Wednesday, July 6, 2011

When fear creeps in..

This week 1 of the women I know from chemo passed away and another woman who has been fighting
the same amount of time as I is in hospice. It seems like it wasn't that long ago, I was talking with them and they were both doing well. I say to myself, how can that be? Is that how it is going to be for me, here feeling great for now, and then just 1 day, I get sick and it is over. How can that be?? HOW CAN THAT BE!!? I am so sad about this. I just want to scream..  Am I fooling myself, am I in denial about what is probably inevitable?? I must stay strong for my family, I must.  May God give me the strength I need to to survive this damn disease.
Rest in Peace Barbara, I am praying for your family. Judy, I hope your last few days here are peaceful. I know there is a painless beautiful place waiting for you in heaven.  GOD BLESS!!!!!!!

1 comment:

  1. Lori, there is no explanation for what happens. My mother was diagnosed over 20 years ago with a positive lymph node. She did tamoxifen for ten years, then had to stop when she got a pulmonary embolus. A friend of hers was diagnosed the same time with no positive lymph nodes - a very good prognosis.

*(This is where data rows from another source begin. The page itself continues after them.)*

(** What a release leaves, as the set of the release node returns or unwinds. *)
Definition after_set f st out : GateRun :=
  let done := [Emitted (GgRelease (fr_cause_id f) (size (co_values (cohort_of st f)))); ReleaseSet (cohort_of st f)] in
  mkGateRun
    match set_unwinds (out ++ [Emitted (GgRelease (fr_cause_id f) (size (co_values (cohort_of st f))))]) (cohort_of st f) with
    | Some _ => st
    | None => forget (set_released (tombstones_insert (fr_cause_id f)) st)
    end (out ++ done).

Lemma released_taken f st out :
  fr_kind f = Data → fresh st (fr_cause_id f) → active_cause_id st = Some (fr_cause_id f) → fr_edge_id f ∈ expected →
  fr_edge_id f ∈ dirty st → data st !! fr_edge_id f = None → ready st →
  gate_after (gate_event (GeFrame f)) (mkGateRun st out) = after_set f st out.
Proof.
  intros Hk Hf Ha He Hd Hn [Hr1 Hr2]. unfold gate_after. rewrite data_checked by done.
  rewrite (proj2 (Nat.eqb_eq _ _) Hr1), (proj2 (Nat.eqb_eq _ _) Hr2). cbn [andb].
  unfold release_cohort, release_set, after_set, wire_edge_group_gate_reset, cohort_of. run_gate.
  destruct (set_unwinds _ _) as [p|]; cbn; rewrite <- app_assoc; reflexivity.
Qed.

(** *** Every event *)

Lemma frame_steps f : steps_by (GeFrame f) (gate_event (GeFrame f)).
Proof.
  intros [st out].
  assert (∀ m o, gate_event (GeFrame f) (mkGateRun st out) = m (mkGateRun st out) → steps_by (GeFrame f) m →
            o = gate_after (gate_event (GeFrame f)) (mkGateRun st out) →
            ∃ st' outs, gstep st (GeFrame f) st' outs ∧ o = mkGateRun st' (out ++ outs)) as Hby.
  { intros m o He Hm ->. destruct (Hm (mkGateRun st out)) as (st' & outs & Hs & Ha). exists st', outs. split; [done|].
    cbn in Ha. rewrite <- Ha. unfold gate_after. by rewrite He. }
  destruct (decide (fr_cause_id f ∈ seen (failed st))) as [Hf|Hf].
  { eexists _, _. split; [apply g_issues|].
    2: { unfold gate_after. cbn [Edge.gate_event]. unfold reduce_wire_edge_group_frame. run_gate. rewrite (proj2 (contains_true _ _) Hf). run_gate. done. }
    by repeat constructor. }
  destruct (decide (fr_cause_id f ∈ seen (released st))) as [Hr|Hr].
  { eexists _, _. split; [apply g_issues|].
    2: { unfold gate_after. cbn [Edge.gate_event]. unfold reduce_wire_edge_group_frame, emit_replayed_wire_edge_group_cause.
         run_gate. rewrite (proj2 (contains_false _ _) Hf), (proj2 (contains_true _ _) Hr). run_gate. done. }
    by repeat constructor. }
  assert (fresh st (fr_cause_id f)) as Hfr by done.
  destruct (decide (opens st (fr_cause_id f))) as [Ho|Ho].
  2: { destruct (active_cause_id st) as [a|] eqn:Ha; [|by destruct Ho; left].
       eapply Hby; [|apply (competing_steps _ (Some (fr_edge_id f)) (fr_cause_id f) a)|reflexivity].
       cbn [Edge.gate_event]. unfold reduce_wire_edge_group_frame, bind at 1, get_gate, gets. cbn.
       rewrite (proj2 (contains_false _ _) Hf), (proj2 (contains_false _ _) Hr), Ha, bool_decide_false; [done|].
       intros ->. apply Ho. by right. }
  destruct (decide (fr_edge_id f ∈ expected)) as [He|He]; [|eapply Hby; [|apply refuse_steps|reflexivity]].
  2: { cbn [Edge.gate_event]. unfold reduce_wire_edge_group_frame, bind at 1, get_gate, gets. cbn.
       rewrite (proj2 (contains_false _ _) Hf), (proj2 (contains_false _ _) Hr). unfold reduce_current.
       rewrite (bool_decide_false (fr_edge_id f ∈ expected)) by done. simpl.
       destruct Ho as [-> | ->]; [reflexivity|]. rewrite bool_decide_true by done. reflexivity. }
  destruct (fr_kind f) eqn:Hk.
  - destruct (decide (fr_edge_id f ∈ dirty st)) as [Hd|Hd].
    + eexists _, _. split; [apply (g_fails _ _ _ [fr_cause_id f])|].
      3: { unfold gate_after. rewrite reduce_taken by done. rewrite Hk. unfold reduce_dirty, refuse, wire_edge_group_gate_fail, wire_edge_group_gate_reset.
           cbn. destruct Ho as [Ho|Ho]; rewrite Ho; run_gate; rewrite bool_decide_true by done; run_gate; reflexivity. }
      { done. }
      { by repeat constructor. }
    + eexists _, _. split; [by apply g_dirty|]. unfold gate_after. by rewrite dirty_taken.
  - assert (∀ code message, gate_event (GeFrame f) (mkGateRun st out) = refuse f code message (mkGateRun st out) →
        ∃ st' outs, gstep st (GeFrame f) st' outs ∧ gate_after (gate_event (GeFrame f)) (mkGateRun st out) = mkGateRun st' (out ++ outs)) as Href.
    { intros code message Heq. by eapply Hby; [|apply (refuse_steps _ f)|]. }
    destruct (active_cause_id st) as [a|] eqn:Ha.
    2: { eapply Href. rewrite reduce_taken, Hk by done. unfold reduce_data, bind at 1, get_gate, gets. cbn. rewrite Ha. reflexivity. }
    destruct Ho as [Ho|Ho]; [congruence|]. assert (a = fr_cause_id f) as -> by congruence.
    destruct (decide (fr_edge_id f ∈ dirty st)) as [Hd|Hd].
    2: { eapply Href. rewrite reduce_taken, Hk by (done || by right). unfold reduce_data, bind at 1, get_gate, gets. cbn.
         rewrite Ha, bool_decide_false by done. reflexivity. }
    destruct (data st !! fr_edge_id f) eqn:Hn.
    { eapply Href. rewrite reduce_taken, Hk by (done || by right). unfold reduce_data, bind at 1, get_gate, gets. cbn.
      rewrite Ha, bool_decide_true, Hn by done. reflexivity. }
    destruct (decide (ready st)) as [Hrd|Hrd].
    + eexists _, _. split; [|by apply released_taken]. apply g_release; try done. unfold after_set.
      destruct (set_unwinds _ _) eqn:Hu; [left|by right]. split; [done|]. eexists. by rewrite Hu.
    + eexists _, _. split; [by apply g_data|]. unfold gate_after. by rewrite data_taken.
Qed.
(* ===== verification/FileBackend.v ===== *)
(** * The file backend and codec-backed tiers (storage.rs)

    A directory, the calls of [std::fs] the backend makes on it, and the backend's
    operations over them: one file per key, a write through a temporary file that
    is renamed or linked into place.  On top of a byte backend, the key-value tier
    that encodes its values.

    [Disk] is the state of the one directory a backend works in.  Each call of the
    file system meets its fate ([Fate]): it works, it fails with an error, or the
    process dies in it (an unwinding that nothing in the backend catches); the list
    of fates is part of the state and arbitrary, and an exhausted list means that
    everything works.  The temporary names draw on the clock and the process id. *)

From Stdlib Require Import Ascii String.
From stdpp Require Import base gmap list option numbers strings.
From S2P Require Import Prelude.
From S2P Require Import BTree.
From S2P Require Import Text.
From S2P Require Import Json.
From S2P Require Import Storage.
From S2P Require Import AppendLog.
From S2P Require Import CollectionStorage.

Local Open Scope rx_scope.

(** ** Byte backends *)

(** [dyn ByteStorageBackend]. *)
Record ByteStorageBackend (S : Type) := mkByteStorageBackend {
  bs_get : string → M S (StorageResult (option bytes));
  bs_put : string → bytes → M S (StorageResult unit);
  bs_put_if_absent : string → bytes → M S (StorageResult bool);
  bs_delete : string → M S (StorageResult unit);
  bs_list : string → M S (StorageResult (list string))
}.
Arguments mkByteStorageBackend {S}. Arguments bs_get {S}. Arguments bs_put {S}.
Arguments bs_put_if_absent {S}. Arguments bs_delete {S}. Arguments bs_list {S}.

(** The default body of [ByteStorageBackend::put_if_absent]. *)
Definition byte_put_if_absent_default {S} (key : string) (value : bytes) : M S (StorageResult bool) :=
  ret (Err (Unsupported "byteStorage" "put-if-absent")).

(** ** The file system *)

(** [io::ErrorKind], as far as the backend looks at it. *)
Inductive ErrorKind := NotFound | AlreadyExists | OtherKind.

Record IoError := mkIoError { io_kind : ErrorKind; io_text : string }.
Definition IoResult (A : Type) : Type := Result IoError A.

(** What becomes of a call.  [done] is how much of its work is on the disk when it
    fails or the process dies: the bytes written for a write; nothing or all for
    the other calls, and a failing call other than a write has done nothing. *)
Inductive Fate :=
| Works
| Fails (done : nat) (text : string)
| Dies (done : nat).

(** What the backend uses of [std::fs], the process and the clock. *)
Class FileSystem := {
  utf8 : bytes → bool;                          (* OsStr::to_str and String::from_utf8 succeed *)
  io_message : ErrorKind → string;              (* Display of an io::Error *)
  read_order : list bytes → list bytes;         (* the order read_dir lists a directory in *)
  process_id : N;                               (* std::process::id *)
  utf8_ascii b : forallb is_ascii b = true → utf8 b = true;
  read_order_perm l : read_order l ≡ₚ l
}.

(** The files of a directory by name. *)
Notation FileMap := (@gmap bytes (@list_eq_dec ascii Ascii.eq_dec)
  (@list_countable ascii Ascii.eq_dec Ascii.countable) bytes).

(** The directory, absent at first; what the next calls and clock readings will be;
    [NEXT_STORE_ID]. *)
Record Disk := mkDisk {
  dk_files : option FileMap;
  dk_fates : list Fate;
  dk_clock : list N;
  dk_next_id : Z
}.

Definition set_files (d : option FileMap) (s : Disk) : Disk :=
  mkDisk d (dk_fates s) (dk_clock s) (dk_next_id s).
Definition set_fates (l : list Fate) (s : Disk) : Disk :=
  mkDisk (dk_files s) l (dk_clock s) (dk_next_id s).

Module Files.
Section Files.
Context `{!FileSystem}.

(** The process dies. *)
Definition killed : Payload := PanicOther.

Definition next_fate : M Disk Fate := λ s,
  match dk_fates s with [] => Ret Works s | f :: l => Ret f (set_fates l s) end.

(** A call whose effect, done or not done, is [f]. *)
Definition syscall {A} (f : option FileMap → IoResult A * option FileMap) : M Disk (IoResult A) :=
  let! fate := next_fate in
  match fate with
  | Works => let! r := gets (λ s, (f (dk_files s)).1) in modify (λ s, set_files (f (dk_files s)).2 s) ;;; ret r
  | Fails _ text => ret (Err (mkIoError OtherKind text))
  | Dies done => when (0 <? done) (modify (λ s, set_files (f (dk_files s)).2 s)) ;;; panic killed
  end.

Definition io_error {A} (k : ErrorKind) : IoResult A := Err (mkIoError k (io_message k)).

Definition file_at (d : option FileMap) (name : bytes) : option bytes := fs ← d; fs !! name.

(** [fs::read]. *)
Definition fs_read (name : bytes) : M Disk (IoResult bytes) :=
  syscall (λ d, (match file_at d name with Some b => Ok b | None => io_error NotFound end, d)).
Lemma credentials_error_payload_witness :
  let out :=
    call (get_spo2 no_str (scripted [unauthorized; bad_request])
            day_2024_01_01 (Some day_2024_01_02))
      (VDict stored_creds) in
  (truthy (VDict stored_creds) = false ∧ [error_body] = [] ∧
   Some (HTTPStatusError (mkResponse 400 (Some error_body))) = None ∧
   log out.2 = []) ∨
  (∃ (ev : Event) (r : Response) (body : value),
     last (log out.2) = Some ev ∧ ev.2 = Responded r ∧
     is_success r = false ∧ json r = Some body ∧
     [error_body] = [body] ∧
     Some (HTTPStatusError (mkResponse 400 (Some error_body)))
       = Some (HTTPStatusError r)).
Proof.
  apply (credentials_error_payload no_str (scripted [unauthorized; bad_request])
           (VDict stored_creds) day_2024_01_01 (Some day_2024_01_02)).
  vm_compute. reflexivity.
Defined.

(** C7, as stated, fails on the guard: the [CredentialsError] raised for
    empty or null [creds] has no argument at all and nothing was sent, so
    there is no payload of a server in it. *)
Lemma bare_credentials_error_counterexample :
  call (get_spo2 no_str (scripted []) day_2024_01_01 None) (VDict ∅)
    = (Raise (CredentialsError [] None), mkWorld (VDict ∅) []) ∧
  call (get_spo2 no_str (scripted []) day_2024_01_01 None) VNone
    = (Raise (CredentialsError [] None), mkWorld VNone []).
Proof. split; reflexivity. Qed.

Lemma four_digit_year_2024_01_01 : four_digit_year day_2024_01_01.
Proof. unfold four_digit_year. cbn. lia. Qed.

Lemma four_digit_year_2024_01_02 : four_digit_year day_2024_01_02.
Proof. unfold four_digit_year. cbn. lia. Qed.



Lemma first_request_is_authorized_get_witness :
  (stored_creds !! "access_token" = None → "expired" = "") ∧
  ∃ reply : Reply,
    log (call (get_spo2 no_str (scripted [records_found]) day_2024_01_01
                 (Some day_2024_01_02)) (VDict stored_creds)).2 !! 0 =
      Some (mkRequest GET
              "https://api.fitbit.com/1/user/-/spo2/date/2024-01-01/2024-01-02.json"
              {[ "Authorization" := "Bearer expired" ]} None,
            reply).
Proof.
  apply (first_request_is_authorized_get no_str (scripted [records_found])
           stored_creds day_2024_01_01 day_2024_01_02 "expired").
  - apply stored_creds_non_empty.
  - reflexivity.
  - reflexivity.
  - apply four_digit_year_2024_01_01.
  - apply four_digit_year_2024_01_02.
Defined.

(** C9, as stated for every [creds] and all dates, fails in two places.
    Before the year 1000 the URL does not hold the date as [YYYY-MM-DD]: the
    request for the range from 31 December 999 to 1 January 1000 goes to
    [spo2/date/999-12-31/1000-01-01.json].  And with an access token that
    has a character beyond ASCII no request bears it: httpx refuses the
    header and nothing is sent. *)
Lemma day_range_before_1000_counterexample :
  log (call (get_spo2 no_str (scripted [records_found]) day_0999_12_31
               (Some day_1000_01_01)) (VDict stored_creds)).2
  = [(mkRequest GET
        "https://api.fitbit.com/1/user/-/spo2/date/999-12-31/1000-01-01.json"
        {[ "Authorization" := "Bearer expired" ]} None,
      records_found)] ∧
  isoformat day_0999_12_31 = "0999-12-31" ∧
  call (get_spo2 no_str (scripted [records_found]) day_2024_01_01
          (Some day_2024_01_02)) (VDict {[ "access_token" := VStr umlaut_token ]})
    = (Raise UnicodeEncodeError,
       mkWorld (VDict {[ "access_token" := VStr umlaut_token ]}) []).
Proof. vm_compute. repeat split. Qed.

(** With no ["access_token"] in [creds] the header is [Bearer ] followed by
    nothing. *)
Example absent_token_is_empty :
  (λ ev : Event, headers ev.1 !! "Authorization") <$>
    log (call (get_spo2 no_str (scripted [unauthorized]) day_2024_01_01 None)
           (VDict {[ "client_id" := VStr "A" ]})).2
  = [Some "Bearer "].
Proof. vm_compute. reflexivity. Qed.

(** ** Witnesses of the further properties *)

Lemma first_success_returns_body_witness :
  call (get_spo2 no_str (scripted [records_found]) day_2024_01_01 (Some day_2024_01_02))
    (VDict stored_creds)
  = (Return spo2_records,
     mkWorld (VDict stored_creds)
       [(resource_request
           "https://api.fitbit.com/1/user/-/spo2/date/2024-01-01/2024-01-02.json"
           "expired",
         records_found)]).
Proof.
  apply (first_success_returns_body no_str (scripted [records_found])
           (VDict stored_creds) day_2024_01_01 (Some day_2024_01_02)
           _ (mkResponse 200 (Some spo2_records))).
  - vm_compute. reflexivity.
  - reflexivity.
  - reflexivity.
Defined.

Lemma returned_value_is_last_body_witness :
  ∃ (ev : Event) (r : Response),
    last (log (call (get_spo2 no_str expired_then_fresh day_2024_01_01
                       (Some day_2024_01_02)) (VDict stored_creds)).2) = Some ev ∧
    event_method ev = GET ∧
    ev.2 = Responded r ∧ is_success r = true ∧ json r = Some spo2_records.
Proof.
  apply (returned_value_is_last_body no_str expired_then_fresh
           (VDict stored_creds) day_2024_01_01 (Some day_2024_01_02) spo2_records).
  vm_compute. reflexivity.
Defined.

Lemma raw_status_error_is_from_first_get_witness :
  ∃ ev1 : Event,
    log (call (get_spo2 no_str (scripted [server_error]) day_2024_01_01 None)
           (VDict stored_creds)).2 = [ev1] ∧
    event_method ev1 = GET ∧
    ev1.2 = Responded (mkResponse 500 (Some error_body)) ∧
    is_success (mkResponse 500 (Some error_body)) = false ∧
    (status_code (mkResponse 500 (Some error_body)) =? 401)%Z = false.
Proof.
  apply (raw_status_error_is_from_first_get no_str (scripted [server_error])
           (VDict stored_creds) day_2024_01_01 None).
  vm_compute. reflexivity.
Defined.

    Turn the page to two years later and my mum's friend died from her breast cancer. My mum, now over 20 years later and at age 85, is still alive and kicking - and working!

    There is no reasoning with God. He knows exactly what each one of us needs and what will happen to us (Psalm 139 - my favorite). You have a purpose to fulfill - whether it's with work, with Ron, or with Rocco - only God knows. Live that life and do everything you can. He knows what will happen to each of us. Your time is not nearly here. You have much to do - maybe even with someone like me, up here in Massachusetts. Look at your father in law - Rocky's 93 and still kicking! Now if only Rick would get a life...

    Even tho I don't know you personally (I so hope to meet you some day!), you have affected my life so deeply. I truly love you and pray for you nearly every day. Keep fighting the fight - for all of us!!!